▶ EXERCISE PROMPT
Write out the data exactly from its first line onward, ending with the line in which "(** ** The database" appears.

-*-*-

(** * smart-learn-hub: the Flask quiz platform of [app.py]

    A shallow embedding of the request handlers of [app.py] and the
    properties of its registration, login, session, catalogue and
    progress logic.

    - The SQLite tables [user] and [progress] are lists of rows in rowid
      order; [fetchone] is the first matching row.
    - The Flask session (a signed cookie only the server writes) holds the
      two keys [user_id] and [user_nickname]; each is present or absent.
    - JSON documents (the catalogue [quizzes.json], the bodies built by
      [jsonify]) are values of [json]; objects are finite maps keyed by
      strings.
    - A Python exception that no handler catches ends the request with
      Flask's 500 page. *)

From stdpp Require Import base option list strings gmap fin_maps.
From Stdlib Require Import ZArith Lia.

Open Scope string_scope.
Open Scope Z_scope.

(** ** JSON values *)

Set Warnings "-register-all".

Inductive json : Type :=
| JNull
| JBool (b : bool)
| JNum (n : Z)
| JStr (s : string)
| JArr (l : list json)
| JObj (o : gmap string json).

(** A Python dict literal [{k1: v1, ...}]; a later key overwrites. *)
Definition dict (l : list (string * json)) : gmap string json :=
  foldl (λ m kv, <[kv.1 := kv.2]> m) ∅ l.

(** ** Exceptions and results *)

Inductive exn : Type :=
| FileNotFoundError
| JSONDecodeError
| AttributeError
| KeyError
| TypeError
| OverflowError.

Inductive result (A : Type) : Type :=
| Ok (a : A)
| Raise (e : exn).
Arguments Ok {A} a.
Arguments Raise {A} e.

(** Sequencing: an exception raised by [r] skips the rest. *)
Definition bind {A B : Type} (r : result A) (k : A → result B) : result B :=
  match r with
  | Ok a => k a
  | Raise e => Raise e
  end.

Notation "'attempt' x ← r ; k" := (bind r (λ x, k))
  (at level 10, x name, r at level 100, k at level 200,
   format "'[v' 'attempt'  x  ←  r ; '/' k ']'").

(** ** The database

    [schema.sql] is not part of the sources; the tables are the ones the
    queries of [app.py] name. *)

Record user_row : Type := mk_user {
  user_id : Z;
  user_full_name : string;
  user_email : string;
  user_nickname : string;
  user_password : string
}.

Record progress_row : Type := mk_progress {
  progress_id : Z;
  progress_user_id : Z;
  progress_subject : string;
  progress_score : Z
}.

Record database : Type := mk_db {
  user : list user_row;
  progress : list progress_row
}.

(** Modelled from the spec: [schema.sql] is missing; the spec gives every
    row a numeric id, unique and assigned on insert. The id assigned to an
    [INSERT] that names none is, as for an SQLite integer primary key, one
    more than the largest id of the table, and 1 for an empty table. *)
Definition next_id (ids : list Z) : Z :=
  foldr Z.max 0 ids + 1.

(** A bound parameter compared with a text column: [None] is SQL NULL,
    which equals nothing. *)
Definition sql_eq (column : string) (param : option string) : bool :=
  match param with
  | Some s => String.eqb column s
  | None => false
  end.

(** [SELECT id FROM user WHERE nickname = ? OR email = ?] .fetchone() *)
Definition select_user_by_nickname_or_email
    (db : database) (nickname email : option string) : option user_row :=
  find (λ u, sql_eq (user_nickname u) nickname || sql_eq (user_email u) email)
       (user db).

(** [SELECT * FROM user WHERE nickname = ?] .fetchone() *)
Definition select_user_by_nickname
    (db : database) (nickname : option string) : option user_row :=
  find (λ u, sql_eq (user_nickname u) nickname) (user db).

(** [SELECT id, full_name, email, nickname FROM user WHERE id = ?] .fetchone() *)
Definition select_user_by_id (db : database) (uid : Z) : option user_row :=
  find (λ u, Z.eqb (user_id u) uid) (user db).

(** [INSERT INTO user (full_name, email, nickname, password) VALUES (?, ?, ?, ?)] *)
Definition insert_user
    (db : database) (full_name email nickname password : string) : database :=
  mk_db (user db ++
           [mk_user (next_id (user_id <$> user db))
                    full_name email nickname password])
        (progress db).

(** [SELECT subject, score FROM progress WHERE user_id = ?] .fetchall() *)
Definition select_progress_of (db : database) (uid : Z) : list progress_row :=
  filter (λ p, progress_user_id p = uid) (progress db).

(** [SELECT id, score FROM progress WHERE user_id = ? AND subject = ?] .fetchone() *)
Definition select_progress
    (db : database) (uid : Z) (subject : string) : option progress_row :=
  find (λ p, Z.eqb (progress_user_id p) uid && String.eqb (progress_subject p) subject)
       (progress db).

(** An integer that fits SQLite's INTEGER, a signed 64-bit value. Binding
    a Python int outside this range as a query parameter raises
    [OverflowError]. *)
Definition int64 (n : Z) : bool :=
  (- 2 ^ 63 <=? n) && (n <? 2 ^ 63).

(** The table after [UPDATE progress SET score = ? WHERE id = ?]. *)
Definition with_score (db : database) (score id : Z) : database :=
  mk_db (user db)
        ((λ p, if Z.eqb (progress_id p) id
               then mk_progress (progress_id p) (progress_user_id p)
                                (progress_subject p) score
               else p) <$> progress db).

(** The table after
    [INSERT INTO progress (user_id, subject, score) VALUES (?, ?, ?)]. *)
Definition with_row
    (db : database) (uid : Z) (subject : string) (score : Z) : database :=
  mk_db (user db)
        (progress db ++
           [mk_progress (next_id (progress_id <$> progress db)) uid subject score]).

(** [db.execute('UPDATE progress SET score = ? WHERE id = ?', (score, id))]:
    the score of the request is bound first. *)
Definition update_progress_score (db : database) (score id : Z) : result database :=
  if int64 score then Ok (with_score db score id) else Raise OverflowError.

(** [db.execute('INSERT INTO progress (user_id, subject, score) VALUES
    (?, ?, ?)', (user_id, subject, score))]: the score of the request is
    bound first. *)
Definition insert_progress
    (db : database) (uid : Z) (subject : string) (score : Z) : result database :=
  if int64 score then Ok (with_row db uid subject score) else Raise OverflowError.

-*-*-

▶ SOLUTION FOR THIS PROBLEM
(** * smart-learn-hub: the Flask quiz platform of [app.py]

    A shallow embedding of the request handlers of [app.py] and the
    properties of its registration, login, session, catalogue and
    progress logic.

    - The SQLite tables [user] and [progress] are lists of rows in rowid
      order; [fetchone] is the first matching row.
    - The Flask session (a signed cookie only the server writes) holds the
      two keys [user_id] and [user_nickname]; each is present or absent.
    - JSON documents (the catalogue [quizzes.json], the bodies built by
      [jsonify]) are values of [json]; objects are finite maps keyed by
      strings.
    - A Python exception that no handler catches ends the request with
      Flask's 500 page. *)

From stdpp Require Import base option list strings gmap fin_maps.
From Stdlib Require Import ZArith Lia.

Open Scope string_scope.
Open Scope Z_scope.

(** ** JSON values *)

Set Warnings "-register-all".

Inductive json : Type :=
| JNull
| JBool (b : bool)
| JNum (n : Z)
| JStr (s : string)
| JArr (l : list json)
| JObj (o : gmap string json).

(** A Python dict literal [{k1: v1, ...}]; a later key overwrites. *)
Definition dict (l : list (string * json)) : gmap string json :=
  foldl (λ m kv, <[kv.1 := kv.2]> m) ∅ l.

(** ** Exceptions and results *)

Inductive exn : Type :=
| FileNotFoundError
| JSONDecodeError
| AttributeError
| KeyError
| TypeError
| OverflowError.

Inductive result (A : Type) : Type :=
| Ok (a : A)
| Raise (e : exn).
Arguments Ok {A} a.
Arguments Raise {A} e.

(** Sequencing: an exception raised by [r] skips the rest. *)
Definition bind {A B : Type} (r : result A) (k : A → result B) : result B :=
  match r with
  | Ok a => k a
  | Raise e => Raise e
  end.

Notation "'attempt' x ← r ; k" := (bind r (λ x, k))
  (at level 10, x name, r at level 100, k at level 200,
   format "'[v' 'attempt'  x  ←  r ; '/' k ']'").

(** ** The database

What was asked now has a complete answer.